Они вернулись, когда было уже около девяти часов. Партизаны крепко спали на золоте осенних листьев. Глухая тишина нарушалась лишь птичьим гомоном и доносившимся время от времени грохотом проходящих поездов. Несмотря на усталость, Лобанов и Бронзов, не откладывая, занялись распределением людей для выхода ночью на разные участки дороги, но не успели довести дело до конца, как им доложили, что Костя Смелов возвращается с дороги один. Встревоженные, бросились ему навстречу Лобанов и Бронзов. Поднялись не успевшие еще заснуть Завгородний и Гибов. Костя сообразил, что его неожиданное появление обеспокоило товарищей и еще издали заулыбался, успокаивающе помахал рукой.
— Что случилось? — с ходу спросил Лобанов, оглядывая его с ног до головы. — Где остальные?
— На железке. Бухгалтерией занимаются… За двадцать пять минут прошло два эшелона с танками, самоходками и грузовиками. В одном сорок шесть вагонов, в другом — тридцать девять…

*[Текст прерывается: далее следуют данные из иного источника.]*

(* ===== verification/_CoqProject ===== *)
-Q . S2P
Prelude.v
Opcodes.v
ILDecode.v
BitVector.v
Regions.v
RegionTree.v
RegionWalk.v
Leave.v
NodeTable.v
FlowGraph.v
Phase1.v
Phase2.v
GlobalVerify.v
Worklist.v
DomInfo.v
TailCall.v
CorDisTools.v
EEMemory.v
MethodSet.v
IRBuilder.v
GenIRTypes.v
Conv.v
Arith.v
Compare.v
StackTypes.v
StackSlot.v
Dispatch.v
StackEffect.v
ReaderLoop.v
Operators.v
StackMerge.v
PhiTypes.v
Signature.v
ABI.v
ABISignature.v
TypeLayout.v
SIMDTypes.v
IRLogic.v
Memory.v
MemoryRules.v
ArrayAccess.v
MDArray.v
Objects.v
StructCopy.v
Elements.v
Generics.v
Fields.v
FieldRules.v
CallTarget.v
CallRules.v
Allocation.v
SIMD.v
SIMDRules.v
RdrCall.v
RdrCallRules.v
GcInfo.v
GcInfoRules.v
GcUtil.v
GcUtilRules.v
JitOptions.v
EHPads.v
EHPadsRules.v
ObjectLoad.v
ObjectLoadRules.v
JitDriver.v
JitDriverRules.v
FinallyClone.v
FinallyCloneRules.v
FinallyBodyRules.v
(* ===== verification/Prelude.v ===== *)
(** * LLILC: a verification library for the MSIL reader and its JIT

    LLILC compiles the MSIL of one .NET method to machine code through LLVM.
    The runtime calls the JIT (lib/Jit) with the method's bytes; the reader
    (lib/Reader) decodes them, cuts them into basic blocks, builds the tree of
    exception regions, walks the reachable blocks and emits LLVM IR for each of
    them; LLVM compiles the IR and asks the JIT's memory manager for the
    sections, whose unwind information is reported back to the runtime.  A
    separate library (lib/CoreDisTools) compares and prints compiled code.
    This library models these parts as executable functions and proves what
    makes each of them correct.

    ** Conventions

    The model is a shallow embedding.  A C++ integer is a [Z], with the
    wrap-around of its width written out by [u8] .. [u64] and [s8] .. [s64]
    of this file.  A pointer to an object of the procedure memory is an index
    into the arena that holds the objects; a null pointer is [None].  State
    that the code mutates is passed and returned.  An access outside an array,
    a null dereference and a failed assertion of a checked build are [None],
    so a theorem that ends in [Some] also shows that none of them happens.
    [verGlobalError] and [verIsCallToken] are stubs in
    lib/Reader/GenIRStubs.cpp: a report does not stop the reader, and the
    model goes on as the code does.
    LLVM, the .NET runtime behind ICorJitInfo, opcode.def (which gives operand
    sizes and stack counts and is not in the repository) and the C library are
    outside: they are parameters of the definitions that use them, and a
    theorem names what it assumes of them as a hypothesis.

    ** Files

    - [Prelude]: machine integers, byte buffers, little-endian loads, the
      fuelled [while] loop and its rules, tactics and hints.
    - [Opcodes]: the enumerations of include/Reader/readerenum.h and the byte
      tables of include/Reader/bytecodetowvmcode.def.
    - [ILDecode] (reader.cpp): [readValue], [parseILOpcode],
      [getMSILInstrLength] and [printMSIL].  A specification gives the
      instruction at an offset and a well-formed body as the list of its
      instructions; the parser implements it, and the two ways in which it
      departs from it (a byte past the end of the prefixed table, a switch
      whose 32-bit length wraps) are stated exactly.
    - [TailCall] (reader.cpp): the two scans for a return behind a call.
    - [BitVector] (reader.cpp): the packed bit vector is a set, and custom
      sequence points are stored in it within bounds.
    - [Regions], [RegionTree], [RegionWalk] (reader.cpp, readerir.cpp): the
      clause sort, [rgnCreateRegionTree] with all its helpers and its assertion
      on the order of the clauses, the searches and walks over the tree.  [RegionTree] defines a well-formed tree and
      what it means to represent the clauses; construction establishes both,
      and the walks use them.
    - [Leave] (readerir.cpp): [updateLeaveOffset] and [leave].  An abstract
      machine executes the selector stores and finally dispatches that the
      functions build; it runs exactly the finallies of the tries that contain
      the leave and not its target, innermost first, and arrives at the target.
      The switch of a finally is the list of its cases, with case 0, which
      [fgMakeEndFinally] adds for exceptions.
    - [NodeTable] (reader.cpp): the label table refines a finite map.
    - [FlowGraph], [Phase1], [Phase2] (reader.cpp, readerir.cpp): block
      construction.  [FlowGraph] has the definitions, [Phase1] the theorems on
      [fgBuildPhase1] and [Phase2] those on [fgReplaceBranchTargets] and on
      both passes together, against the branch formats of the ECMA standard.
    - [GlobalVerify] (reader.cpp): stack watermarks of the blocks.
    - [Worklist] (reader.cpp, readerir.cpp): the edge iterators, the worklist
      and the main loops of [msilToIR], with the ways out of an import-only
      compilation and the call of [readerPostVisit].
    - [DomInfo] (reader.cpp): the per-block caches of class initialisers and
      static bases, consulted along immediate dominators.
    - [Dispatch] (reader.cpp): [readBytesForFlowGraphNode], the loop that reads
      a block and calls the generator, one handler per opcode.  The generator
      is the class [Client], the method's metadata the class [Method].  The end
      of the block is asked for in every round, as a function of the calls made
      so far, since the generator's splits bring it forward.
    - [StackEffect], [ReaderLoop], [Operators]: theorems on that loop.
      [StackEffect] types the operand stack by the tables of the ECMA standard,
      [ReaderLoop] is about prefixes, tokens and termination, [Operators] about
      which generator call an operator opcode makes.
    - [IRBuilder]: the calls of LLVM's IRBuilder that the arithmetic handlers
      make, recorded, and an interpreter of the recorded code.  An access that
      promises an alignment that its address does not have is undefined, unless
      the target is known to do it ([misaligned_ok]).
    - [GenIRTypes], [Conv], [Arith], [Compare], [StackSlot] (readerir.cpp): types
      of stack slots, conversions, arithmetic, comparisons with branches and
      checks, loads and stores of locals.
    - [StackTypes]: LLVM's typing rules for recorded code, independent of the
      types that the handlers write on their calls, and the theorem that the
      code of the arithmetic handlers is well typed.
    - [StackMerge], [PhiTypes] (readerir.cpp): operand stacks that cross block
      boundaries as PHIs, and the merging of their types.
    - [Signature] (reader.cpp, reader.h): the runtime signature of the method
      and of a call, and how a call takes its arguments from the stack.
    - [ABI] (abi.cpp): classification of arguments for Windows and System V.
    - [ABISignature] (abisignature.cpp, readerir.cpp): the slots of functions
      and calls, and where the prologue finds the arguments.
    - [TypeLayout], [SIMDTypes] (readerir.cpp, GcInfo.cpp): .NET classes as LLVM
      structures, their GC pointers, and the vector classes.
    - [IRLogic]: a program logic over [IRBuilder]; [wp] relates a handler to
      what the code does that it emits.
    - [Memory], [MemoryRules], [ArrayAccess], [MDArray], [Objects],
      [StructCopy], [Elements] (readerir.cpp, reader.cpp): loads, stores and
      addresses; vectors, strings and arrays of more dimensions; indirect
      accesses, structures and write barriers.
    - [Generics], [Fields], [FieldRules] (reader.cpp, readerir.cpp): handles of
      shared generic code, and static and instance fields.
    - [CallTarget], [CallRules], [Allocation], [RdrCall], [RdrCallRules]
      (reader.cpp, readerir.cpp): the target of a call, allocation, boxing and
      casts, and [rdrCall] with its intrinsics and delegates.
    - [SIMD], [SIMDRules] (reader.cpp, readerir.cpp): the vector intrinsics.
    - [EHPads], [EHPadsRules] (readerir.cpp): the pads that are made when a try
      is entered, the exceptional end of a finally, and [makeCall].
    - [FinallyClone], [FinallyCloneRules], [FinallyBodyRules] (readerir.cpp):
      [cloneFinallyBodies], on blocks as lists of instructions with operands.
    - [GcInfo], [GcInfoRules] (lib/GcInfo): the records of GC allocations and
      the emitter, as a log of the calls of the runtime's encoder.
    - [GcUtil], [GcUtilRules] (lib/GcInfo/GcInfoUtil): the quicksort, queue,
      chunked list and hash table that the encoder is compiled against.
    - [CorDisTools] (lib/CoreDisTools): disassembly, block dumps, near-diff.
    - [EEMemory] (lib/Jit/EEMemoryManager.cpp): section layout and unwind
      information, the latter against the format of UNWIND_INFO structures.
    - [MethodSet] (lib/Jit/utility.cpp): pattern parser, membership, and the
      interleavings of the lock-free initialisation, as a step relation.
    - [JitOptions] (lib/Jit/jitoptions.cpp): the options of a compilation, with
      the sets of methods as state of the process.
    - [JitDriver], [JitDriverRules] (lib/Jit/LLILCJit.cpp): [compileMethod],
      with the requests that the runtime makes in between as a tree.
    - [ObjectLoad], [ObjectLoadRules] (lib/Jit/LLILCJit.cpp): offset mappings,
      locals and relocations of a loaded object.

    ** How the parts fit

    [msilToIR] of reader.cpp is the spine.  It allocates the label table
    ([NodeTable]), builds the region tree ([Regions]) and the graph
    ([FlowGraph], which decodes with [ILDecode], asks [RegionWalk] for the
    region of each offset and routes leaves through [Leave]), then runs the
    traversal of [Worklist].  Translating a block is a parameter of that
    traversal: it may add blocks, and the theorem holds for every translation
    whose new blocks are finitely many and are reached from the block that is
    read only.  So is [readerPostVisit], which [FinallyClone] models.  [Dispatch] is that translation up
    to the generator: it decodes with [ILDecode], asks [TailCall] whether a
    call is followed by a return, and calls the methods of its client.  The
    files from [Conv] to [RdrCallRules] model the client's methods as emitters
    of recorded IR ([IRBuilder]), whose meaning [IRLogic] gives; [StackMerge] is
    the client's method at the end of a block.  Before all this the prologue is
    set up: [Signature] gives the types of the arguments, [ABI] classifies them,
    [ABISignature] lays the function out; a call goes the same way, and the
    theorems of these three files meet in the statement that what a caller
    pushes is what the callee finds.

    Exceptions take three parts.  [RegionWalk] says which tries the graph builder
    enters; [EHPads] makes the pads for each of them, and gives every call the
    pad it unwinds to; [FinallyClone] copies the finallies when everything is
    read, so that the code [Leave] routes through a finally is not the code of
    its pad.  [JitDriver] is the frame around the reader: it makes the options
    ([JitOptions], [MethodSet]), reads, compiles, and lets [GcInfo] tell the
    collector; while the code is loaded, [EEMemory] gives it memory and
    [ObjectLoad] reports what the object says.

    ** What the theorems show

    Decoding: totality and the exact relation between bytes and instructions.
    Regions: every clause table obeying the nesting rules gives a tree in which
    the searches terminate and find the innermost region; any other table
    gives a tree or fails the assertion, just when two clauses are out of order.  Flow graph: on a
    well-formed body without exception clauses the blocks partition the code,
    every block ends with the terminator of its last instruction, and every
    branch reaches the block that starts at its target.  Leaves: the
    finallies run in order.  Traversal: exactly the reachable blocks are
    translated, each once, in MSIL order.  Blocks: reading a block ends, stops
    where the decoder says, keeps a prefix exactly until the next instruction,
    and moves the operand stack as the standard's tables say.  Operators: the
    recorded code computes the standard's result or throws, on every input,
    at the widths of the operands, and is well typed by LLVM's rules.  Joins: after a block each successor finds
    its stack, with one PHI operand per edge, and the operands have the PHI's
    type.  Signatures: caller and callee agree on types, indices and slots; no
    structure is split between registers and memory.  Memory: elements are in
    bounds, fields at the runtime's offsets, references behind a write barrier,
    structures copied once from end to end.  Calls: the function that the
    runtime's description names is entered with the operands from the stack,
    or the code throws for a null object; an intrinsic that is not expanded
    leaves the stack alone; vector operations work lane by lane.  Exceptions:
    what no handler takes goes through the pads of just the protecting tries,
    inside out up to the first fault, and never into a handler; a call names
    the handler it is in.
    Finallies: each is cloned once, inner ones first, and behind it the pad
    dominates its uses while leaves run a faithful copy.  Caches: a positive
    answer means that the fact was recorded in a dominator.  Collector: at every
    safepoint just the slots with GC pointers are described.  JIT services: what
    is reserved is what is registered, sections do not overlap, methods are
    selected as the configuration says, contexts nest with requests, the offset
    mapping answers as the line table, a COFF relocation makes the runtime store
    the number that the format asks for.
    Errors: where a function leaves an array, throws or answers wrongly, the
    theorem says on which inputs.

    ** Fuel

    A loop of the code is a [while] with fuel and returns an option of an
    option or an outcome; running out is never a result.  Each theorem
    about a loop supplies a bound and proves that it is enough: the number
    of bytes for loops over MSIL (an instruction has at least one byte), the
    number of regions for walks over the tree, the number of nodes for the
    traversal, for dominator walks and for the blocks of a finally, the number
    of characters for the pattern parser, and the logarithm of the length for
    the recursion of the quicksort.

    ** Not modelled

    The passes of the reader around the translation: [readerPrePass] and
    [readerPostPass], [createSym], the IR for the security object, the generic
    context and the frame of an unmanaged call, and debug types.  They call
    LLVM in a fixed order and decide little.  [getClassType] and [getBoxedType]
    around the class layout, and the names of types and of values.  The IR of
    expanding and collapsing structures for the ABI.  The exception handler
    around [readBytesForFlowGraphNode].  The linking layer of the JIT, which is
    LLVM's without one call, and the initialisation of LLVM.  The object writer,
    which drives LLVM's assembler; the verifier, whose bodies are stubs; the
    declarations of the platform.  The functional theorems of [Phase1] and
    [Phase2] exclude exception clauses; the definitions of [FlowGraph] do not,
    and its point blocks are the pads of [EHPads].  In [EHPads]
    an exception stops at the end of a fault handler, as the code ends it in an
    unreachable instruction. *)

(** ** This file: machine integers, byte buffers, loops and tactics *)

From Stdlib Require Export ZArith Lia.
From stdpp Require Export prelude gmap strings sorting.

— Почему один? — перебил его Лобанов.
— Да потому, братцы, что на железке нет ни немцев, ни полиции, ни дьявола… Хоть садись на рельсы и забивай в «козла»! Мост не виден, но Филиппов лазил на дерево, смотрел. Говорит — до него километра четыре, не более. Вот у меня в связи с этим мыслишка одна созрела…
Бронзов, до сих пор молча разглядывавший Костю, вдруг захохотал.
— Ты, Костя, похож на опереточного тамбур-мажора!
И в самом деле, выглядел Смелов карикатурно. Его приземистая фигура была облачена в длинный, свисающий ниже колен ярко-зеленый френч с отложным малиновым воротником и канареечными, шириной в ладонь застежками поперек груди. Румяное лицо Кости с ямочками на щеках и едва проступающим серебристо-белесым пушком расплылось в улыбке.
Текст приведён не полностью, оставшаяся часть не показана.